Reflecting the enduring fascination with a conflict which left nearly every community with a war memorial, the broadcaster is exercising its public service brief with a host of “Great War” related programmes and projects across the country.

This evening, at Hartlepool College of Further Education, an invited audience will get an early screening of the first episode of a four-part documentary series, Britain’s Great War, presented by Jeremy Paxman.

Why Hartlepool? Because it suffered one of the first German offensives against Britain. On the morning of December 16, 1914, units of the Imperial German Navy attacked the town, along with Scarborough and Whitby.

In roughly 50 minutes, Hartlepool was hit by 1,150 shells, which killed 117 people. It was the cruelest indication that this was a war unlikely to be over by Christmas and unlikely to leave many people unscathed.

The documentary series, produced in partnership with The Open University, launches what the BBC are describing as their biggest and most ambitious season.

According to the billing, it will show how the First World War affected the lives of British people and helped to create what we know as modern Britain.

In the first episode, Jeremy Paxman meets a 105-year-old witness to the Hartlepool bombardment, who explains how she thought the Germans had landed. Sadly, the old lady has passed away since the episode was filmed, but her recorded memory will remain forever.


Paxman, who spent two days in Hartlepool researching the series, is shown with a clock which stopped at the moment the shells hit – a poignant memorial to those who died.

The series begins with the episode featuring Hartlepool on Monday on BBC1.

Meanwhile, the BBC has embarked on an ambitious project called World War One at Home, which is designed to bring powerful stories to life.

“It will uncover surprising stories about familiar neighbourhoods where the wounded were treated, major scientific developments happened, prisoners of war were held and where heroes are buried,” according to a BBC spokeswoman. “It will explore personal stories of how families were torn apart and how they faced the challenges brought by the war, as well as accounts of the vastly important role women played.

“There will also be a diverse range of voices reflecting the many soldiers who came to Britain from overseas.”

Altogether the BBC plan to collect 1,400 stories, including 100 from the North East, that will be broadcast both locally and nationally.

On a completely different note, the BBC has announced it is teaming up with The Cultural Spring – an Arts Council-funded initiative to raise participation in the arts in South Tyneside, to present The Great North Passion.

It is an ambitious re-telling of the Easter Passion story based in South Shields and to be broadcast on BBC1 on Good Friday, April 18.

In the months preceding the one-hour live event and broadcast, a number of shipping containers will be located in various North East communities.

Each will have an associated artist who will transform the container into a work of art, reflecting the spirit of the local area and also representing one of the Stations of the Cross.
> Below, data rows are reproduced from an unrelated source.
(** ** The inter-byte timeout *)



(** ** What [write] returns *)

(** C9. [write] ends by itself (it needs no more iterations than the
    script of the device is long, plus one) and what it returns is the
    number of bytes the device took during the call.  When the first
    [os.write] takes all the data, [write] returns [len(data)] after
    that one system call, in every timeout mode, with no wait. *)
Theorem write_returns_count :
  forall (fuel : nat) (s : Serial) (data : bytes) (w : World),
    is_open s = true ->
    distinct_fds s ->
    fst (write (S (List.length (writes w))) s data w) <> OutOfFuel
    /\ (forall (n : Z) (w' : World),
        write fuel s data w = (Ok n, w') ->
        exists new, trace w' = trace w ++ new /\ n = written new)
    /\ (forall (took k : Z),
           data <> [] ->
           next_answer data w = Accept took k ->
           len data <= k ->
           exists w',
             write (S fuel) s data w = (Ok (len data), w')
             /\ trace w' = trace w ++ [SysWriteOk (fd s) data (len data)]
             /\ polls w' = polls w).
Proof.
  intros fuel s data w Hopen Hfds.
  split; [apply write_enough_fuel; exact Hfds|]. split.
  - intros n w' Hrun.
    unfold write in Hrun. rewrite Hopen in Hrun.
    change (negb true) with false in Hrun.
    unfold bind, time_monotonic in Hrun. cbv iota beta zeta in Hrun.
    destruct (@write_while_written s (len data) _ Hfds fuel data (len data)
                w n w' eq_refl (fun _ => eq_refl) Hrun) as (new & Hnew & Hn).
    exists new. split; [exact Hnew | lia].
  - intros took k Hdata Hans Hall.
    assert (Hpos : 0 < len data).
    { destruct data; [contradiction|]. unfold len. simpl. lia. }
    unfold write. rewrite Hopen. change (negb true) with false.
    unfold bind, time_monotonic. cbv iota beta zeta.
    rewrite (@write_accept_step fuel s (len data) _ data (len data) w took k
               Hfds Hpos Hans).
    replace (Z.max 0 (Z.min k (len data))) with (len data) by lia.
    rewrite Z.sub_diag, Z.eqb_refl.
    rewrite drop_bytes_all by lia. change (len []) with 0. rewrite Z.sub_0_r.
    destruct (is_non_blocking _); eexists; repeat split; reflexivity.
Qed.

Lemma write_returns_count_witness :
  let s := port None (Some 1000000) None in
  let w := mkWorld 0 [] [] [mkRound 10 select.POLLOUT 0 0] [] [Accept 3 5] [] in
  fst (write 2 s hello w) <> OutOfFuel
  /\ (exists new, trace (snd (write 1 s hello w)) = trace w ++ new /\ 5 = written new)
  /\ (exists w',
         write 1 s hello w = (Ok 5, w')
         /\ trace w' = [SysWriteOk 7 hello 5]
         /\ polls w' = [mkRound 10 select.POLLOUT 0 0]).
Proof.
  intros s w.
  assert (Hfds : distinct_fds s) by (repeat split; intro H; discriminate H).
  split; [|split].
  - apply (proj1 (@write_returns_count 0 s hello w eq_refl Hfds)).
  - apply (proj1 (proj2 (@write_returns_count 1 s hello w eq_refl Hfds)) 5
             (snd (write 1 s hello w))).
    reflexivity.
  - apply (proj2 (proj2 (@write_returns_count 0 s hello w eq_refl Hfds)) 3 5).
    + intro H; discriminate H.
    + reflexivity.
    + intro H; discriminate H.
Defined.

(** ** Reading nothing *)

(** C10. On an open port [read(0)] returns the empty byte string with no
    iteration of the loop (no fuel is needed) and the world untouched: no
    wait and no read of the device, whatever the timeouts and whatever
    the device holds. *)
Theorem read_zero :
  forall (fuel : nat) (s : Serial) (w : World),
    is_open s = true ->
    read fuel s 0 w = (Ok [], w).
Proof.
  intros fuel s w Hopen. unfold read. rewrite Hopen. simpl.
  destruct fuel; reflexivity.
Qed.

Lemma read_zero_witness :
  is_open (port None None None) = true
  /\ read 0 (port None None None) 0
       (mkWorld 0 [] [] [mkRound 10 1 0 0] [AB] [] [])
     = (Ok [], mkWorld 0 [] [] [mkRound 10 1 0 0] [AB] [] []).
Proof.
  split; [reflexivity|].
  apply (read_zero 0 (port None None None)). reflexivity.
Defined.

(** * Further properties *)

(** ** The device path *)

Lemma strip_prefix_app (prefix rest : string) :
  strip_prefix prefix (prefix ++ rest)%string = Some rest.
Proof.
  induction prefix as [|a p IH]; simpl; [reflexivity|].
  rewrite Ascii.eqb_refl. exact IH.
Qed.

Lemma strip_prefix_none (p v : string) :
  String.prefix p v = false -> strip_prefix p v = None.
Proof.
  revert v. induction p as [|a p IH]; intros v H.
  - destruct v; discriminate H.
  - destruct v as [|b v]; [reflexivity|]. simpl in *.
    destruct (ascii_dec a b) as [->|Hab].
    + rewrite Ascii.eqb_refl. apply IH. exact H.
    + destruct (Ascii.eqb_spec a b); [contradiction | reflexivity].
Qed.

Lemma strip_prefix_some (p v rest : string) :
  strip_prefix p v = Some rest -> v = (p ++ rest)%string.
Proof.
  revert v. induction p as [|a p IH]; intros v H; simpl in *.
  - injection H as ->. reflexivity.
  - destruct v as [|b v]; [discriminate|].
    destruct (Ascii.eqb_spec a b) as [->|]; [|discriminate].
    rewrite (IH _ H). reflexivity.
Qed.

(** X1. The setter of [port] hands the base class the path without its
    [pollserial://] scheme, a path that does not start with the scheme
    as it is, and is not called at all for [None].  Whatever it hands
    over is the value itself or the value less one leading scheme. *)
Theorem port_setter_strips_scheme :
  forall (value path : string),
    port_setter None = None
    /\ port_setter (Some ("pollserial://" ++ path)%string) = Some path
    /\ (String.prefix "pollserial://" value = false ->
        port_setter (Some value) = Some value)
    /\ (port_setter (Some value) = Some path ->
        value = path \/ value = ("pollserial://" ++ path)%string).
Proof.
  intros value path. split; [reflexivity|]. split; [|split].
  - unfold port_setter, removeprefix.
    rewrite (strip_prefix_app "pollserial://" path). reflexivity.
  - intros H. unfold port_setter, removeprefix.
    rewrite (strip_prefix_none _ _ H). reflexivity.
  - unfold port_setter, removeprefix. intros H.
    destruct (strip_prefix "pollserial://" value) as [rest|] eqn:E.
    + right. injection H as <-. apply strip_prefix_some. exact E.
    + left. injection H as <-. reflexivity.
Qed.

Lemma port_setter_strips_scheme_witness :
  String.prefix "pollserial://" "/dev/ttyUSB0" = false
  /\ port_setter (Some "/dev/ttyUSB0") = Some "/dev/ttyUSB0"
  /\ port_setter (Some "pollserial://pollserial:///dev/ttyUSB0")
     = Some "pollserial:///dev/ttyUSB0"
  /\ ("pollserial://pollserial:///dev/ttyUSB0" = "pollserial:///dev/ttyUSB0"
      \/ "pollserial://pollserial:///dev/ttyUSB0"
         = ("pollserial://" ++ "pollserial:///dev/ttyUSB0")%string).
Proof.
  split; [reflexivity|]. split; [|split; [reflexivity|]].
  - apply (port_setter_strips_scheme "/dev/ttyUSB0" ""). reflexivity.
  - apply (port_setter_strips_scheme "pollserial://pollserial:///dev/ttyUSB0"
             "pollserial:///dev/ttyUSB0").
    reflexivity.
Defined.

(** ** Register words *)

Lemma fold_left_add_from (l : list Z) (acc : Z) :
  fold_left Z.add l acc = acc + fold_left Z.add l 0.
Proof.
  revert acc. induction l as [|x l IH]; intros acc; simpl; [lia|].
  rewrite (IH (acc + x)), (IH x). lia.
Qed.

Lemma sum_app (a b : list Z) : sum (a ++ b) = sum a + sum b.
Proof. unfold sum. rewrite fold_left_app. apply fold_left_add_from. Qed.

Lemma combine_app (A B : Type) (a1 a2 : list A) (b1 b2 : list B) :
  List.length a1 = List.length b1 ->
  combine (a1 ++ a2) (b1 ++ b2) = combine a1 b1 ++ combine a2 b2.
Proof.
  revert b1. induction a1 as [|x a1 IH]; intros [|y b1] H; simpl in *;
    try discriminate; [reflexivity|].
  rewrite IH by (injection H as H; exact H). reflexivity.
Qed.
The containers will all come together in Bents Park, South Shields, to form a huge cross-shaped installation to serve as a backdrop to the Easter story of the Passion.

Aaqil Ahmed, head of BBC religion and ethics, said: “The Great North Passion shows exactly how committed the BBC is to making accessible and groundbreaking religious programming and we’re delighted that this year’s broadcast will be coming from the North East.

“This is event television at its best, working with local partners, community groups, artists, performers and the wider BBC to deliver a programme that not only marks Easter significantly but also for as wide an audience as possible.”

Graeme Thompson, chairman of The Cultural Spring, said: “The event will provide a spectacular launchpad for our project and we’re really grateful to South Tyneside Council for their amazing support.”

The Cultural Spring is an initiative involving the University of Sunderland, the Customs House, South Shields, and Sunderland’s Music, Arts and Culture Trust.